Originally published in Shimmer.

Rated PG-13.

Itself at the Heart of Things by Andrea Corbin

“The acts of life have no beginning or end. Everything happens in a completely idiotic way. That is why everything is alike.” — Tristan Tzara, 1922

On the floor, I hiked my skirts up and began to disassemble myself, starting with my left knee.

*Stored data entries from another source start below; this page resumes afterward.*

(* ===== verification/Webhooks.v ===== *)
(** The webhooks of inventories, cluster kinds, scopes, family sinks and connection
    tests, [src/internal/webhook/v1alpha1], around the validation functions modelled
    with their components. A webhook reads scopes and profiles like the reconcilers
    do: what the API server answers is an argument ([None] when a list fails), and a
    refusal is a constructor. *)

From S2P Require Import Prelude GoStrings Values Store Api Filter Scope Errors Engine Intervals Conditions SinkSpec Secrets TargetReconcile.
From S2P Require Import ClusterTarget InventoryReconcile ClusterInventory Admission SinkReconcile.

Inductive refusal :=
  | TenantModeRejected
  | SpecInvalid (errs : ErrorList)
  | SecretRefsInvalid (errs : ErrorList) (forbidden : list string)
  | ScopeLoadFailed (v : violation)
  | ScopeViolated (v : violation)
  | ProfileLoadFailed.

Definition refuse_errors (errs : ErrorList) : result refusal unit :=
  match errs with [] => Ok tt | errs => Err (SpecInvalid errs) end.

(** An object that is being deleted is not validated. *)
Definition unless_deleting (deleting : bool) (r : result refusal unit) : result refusal unit := if deleting then Ok tt else r.

(** * Inventories *)
Section inventories.
Context (dns1123 subdomain : string → bool) (globalCap : Z).

(** Go: internal/webhook/v1alpha1/kollectinventory_webhook.go:54-83 [validate] *)
Definition inventory_validate (listed : option (list KollectScope)) (inv : inventory_obj) : result refusal unit :=
  let spec := vo_Spec inv in
  refuse_errors (ValidateInventorySpec dns1123 globalCap (Some spec));;
  match Load listed with
  | Err v => Err (ScopeLoadFailed v)
  | Ok binding =>
      if Enforced binding && bool_decide (is_Some (binding_Scope binding)) then
        let floor := ScopeMinExportInterval (binding_Scope binding) in
        refuse_errors (ValidateIntervalsAgainstScopeFloor (inv_ExportMinInterval spec) (AllInventorySinkRefLists (Some spec)) floor);;
        lift_err ScopeViolated (ValidateInventoryFamilySinkRefs (binding_Scope binding) (CollectInventorySinkBindings spec))
      else Ok tt
  end.

(** Go: internal/webhook/v1alpha1/kollectinventory_webhook.go:42-52 [ValidateUpdate] *)
Definition inventory_ValidateUpdate (listed : option (list KollectScope)) (inv : inventory_obj) : result refusal unit :=
  unless_deleting (vo_Deleting inv) (inventory_validate listed inv).

(** Go: internal/webhook/v1alpha1/kollectclusterinventory_webhook.go:90-120 [validateClusterScope] *)
Definition inventory_validateClusterScope (listed : option (list KollectClusterScope)) (inv : cluster_inventory_obj) : result refusal unit :=
  let spec := qo_Spec inv in
  match LoadCluster listed with
  | Err v => Err (ScopeLoadFailed v)
  | Ok binding =>
      if negb (cluster_Enforced binding) then Ok tt
      else
        let sinkNS := if decide (cinv_SinkNamespace spec = "") then DefaultSecretNamespace else cinv_SinkNamespace spec in
        lift_err ScopeViolated (for_each (ValidateClusterScopeStaticRefNamespace (cluster_Scope binding))
          (ClusterInventoryStaticRefNamespaces (Some spec) sinkNS));;
        lift_err ScopeViolated
          (ValidateClusterInventoryClusterScopeSinkRefs (cluster_Scope binding) (CollectClusterInventorySinkBindings spec))
  end.

(** [scopes] are those of the inventory's sink namespace.
    Go: internal/webhook/v1alpha1/kollectclusterinventory_webhook.go:56-88 [validate] *)
Definition clusterinventory_validate (tenantMode : bool) (scopes : option (list KollectScope)) (listed : option (list KollectClusterScope))
    (inv : cluster_inventory_obj) : result refusal unit :=
  let spec := qo_Spec inv in
  if tenantMode then Err TenantModeRejected
  else
    refuse_errors (ValidateClusterInventorySpec subdomain dns1123 globalCap (Some spec));;
    match Load scopes with
    | Err v => Err (ScopeLoadFailed v)
    | Ok binding =>
        (if Enforced binding && bool_decide (is_Some (binding_Scope binding)) then
           refuse_errors (ValidateIntervalsAgainstScopeFloor (cinv_ExportMinInterval spec)
             (AllClusterInventorySinkRefLists (Some spec)) (ScopeMinExportInterval (binding_Scope binding)))
         else Ok tt);;
        inventory_validateClusterScope listed inv
    end.

(** Go: internal/webhook/v1alpha1/kollectclusterinventory_webhook.go:44-54 [ValidateUpdate] *)
Definition clusterinventory_ValidateUpdate (tenantMode : bool) (scopes : option (list KollectScope))
    (listed : option (list KollectClusterScope)) (inv : cluster_inventory_obj) : result refusal unit :=
  unless_deleting (qo_Deleting inv) (clusterinventory_validate tenantMode scopes listed inv).
End inventories.

(** * Cluster targets *)
Section cluster_targets.
Context `{!CelApi, !UnicodeCase}.
Context (dns1123 subdomain : string → bool).

(** Go: internal/validation/clustertarget.go:15-34 [ValidateClusterTargetSpec] *)
Definition ValidateClusterTargetSpec (spec : KollectClusterTargetSpec) : ErrorList :=
  ValidateNamespacedObjectRef subdomain dns1123 (ct_ProfileRef spec) (under spec_path ["profileRef"]) true ++
  (if namespaceSelectorEmpty (ct_NamespaceSelector spec)
   then [mkFieldError FieldRequired (under spec_path ["namespaceSelector"])] else []) ++
  ValidateCollectionFilterSpec (ct_Filter spec) spec_path.

(** [profile] is the read of the profile: found, not found, or another error.
    Go: internal/webhook/v1alpha1/kollectclustertarget_webhook.go:73-116 [validateClusterScope] *)
Definition target_validateClusterScope (listed : option (list KollectClusterScope)) (profile : option (option KollectProfile))
    (target : cluster_obj) : result refusal unit :=
  let spec := co_Spec target in
  match LoadCluster listed with
  | Err v => Err (ScopeLoadFailed v)
  | Ok binding =>
      if negb (cluster_Enforced binding) then Ok tt
      else
        match profile with
        | None => Err ProfileLoadFailed
        | Some found =>
            let gvk := match found with Some p => profile_TargetGVK (profile_Spec p) | None => mkGVK "" "" "" end in
            (if bool_decide (is_Some found) || (0 <? length (ResourceRules (ct_Filter spec)))
             then lift_err ScopeViolated (for_each (ValidateClusterScopeGVKs (cluster_Scope binding)) (CollectRuleGVKs (ct_Filter spec) gvk))
             else Ok tt);;
            lift_err ScopeViolated (ValidateClusterScopeNamespaces (cluster_Scope binding)
              (NormalizeNamespaceList (IncludedNamespaces (ct_Filter spec))));;
            lift_err ScopeViolated (ValidateClusterScopeStaticRefNamespace (cluster_Scope binding) (nref_Namespace (ct_ProfileRef spec)))
        end
  end.

(** Go: internal/webhook/v1alpha1/kollectclustertarget_webhook.go:57-71 [validate] *)
Definition clustertarget_validate (tenantMode : bool) (listed : option (list KollectClusterScope)) (profile : option (option KollectProfile))
    (target : cluster_obj) : result refusal unit :=
  if tenantMode then Err TenantModeRejected
  else refuse_errors (ValidateClusterTargetSpec (co_Spec target));; target_validateClusterScope listed profile target.

(** Go: internal/webhook/v1alpha1/kollectclustertarget_webhook.go:45-55 [ValidateUpdate] *)
Definition clustertarget_ValidateUpdate (tenantMode : bool) (listed : option (list KollectClusterScope))
    (profile : option (option KollectProfile)) (target : cluster_obj) : result refusal unit :=
  unless_deleting (co_Deleting target) (clustertarget_validate tenantMode listed profile target).
End cluster_targets.

(** * Scopes *)

Inductive ref_list_error := EmptyEntry (field : string) (i : nat) | DuplicateEntry (field : string) (i : nat).

Fixpoint unique_from (field : string) (seen : gset string) (i : nat) (values : list string) : option ref_list_error :=
  match values with
  | [] => None
  | value :: values =>
      if decide (value = "") then Some (EmptyEntry field i)
      else if decide (value ∈ seen) then Some (DuplicateEntry field i)
      else unique_from field ({[value]} ∪ seen) (S i) values
  end.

“How is that going to stop the Szemurians? How is that going to protect us? Can’t you help me, for God’s sake?” Benoît said this, sounding increasingly frantic, on each pass through the sitting room as he tried to gather up whatever he could — to board the windows, bar the door, barricade the entire house, as though that were important. He broke apart the dining table we had found on a trip to Lyon in 1921, so he could use the boards to block the picture window. It had been a good table, or at least we had good meals at it over the past three years.

The house in Paris would stand or not, and Szemuria would come or not; they would try to burn down the house or not. Or rather, I heard they would, raining war down on us like they themselves were War. Of course the house was inconsequential, so I unscrewed my kneecap and set it on a bedsheet I had spread beside me for that purpose. It was a delicate process because I didn’t want to deny myself or others the option of reassembly in the future. The future was questionable, but no matter; I didn’t want to be destroyed. A small amount of blood spotted the sheet beneath my solitary kneecap.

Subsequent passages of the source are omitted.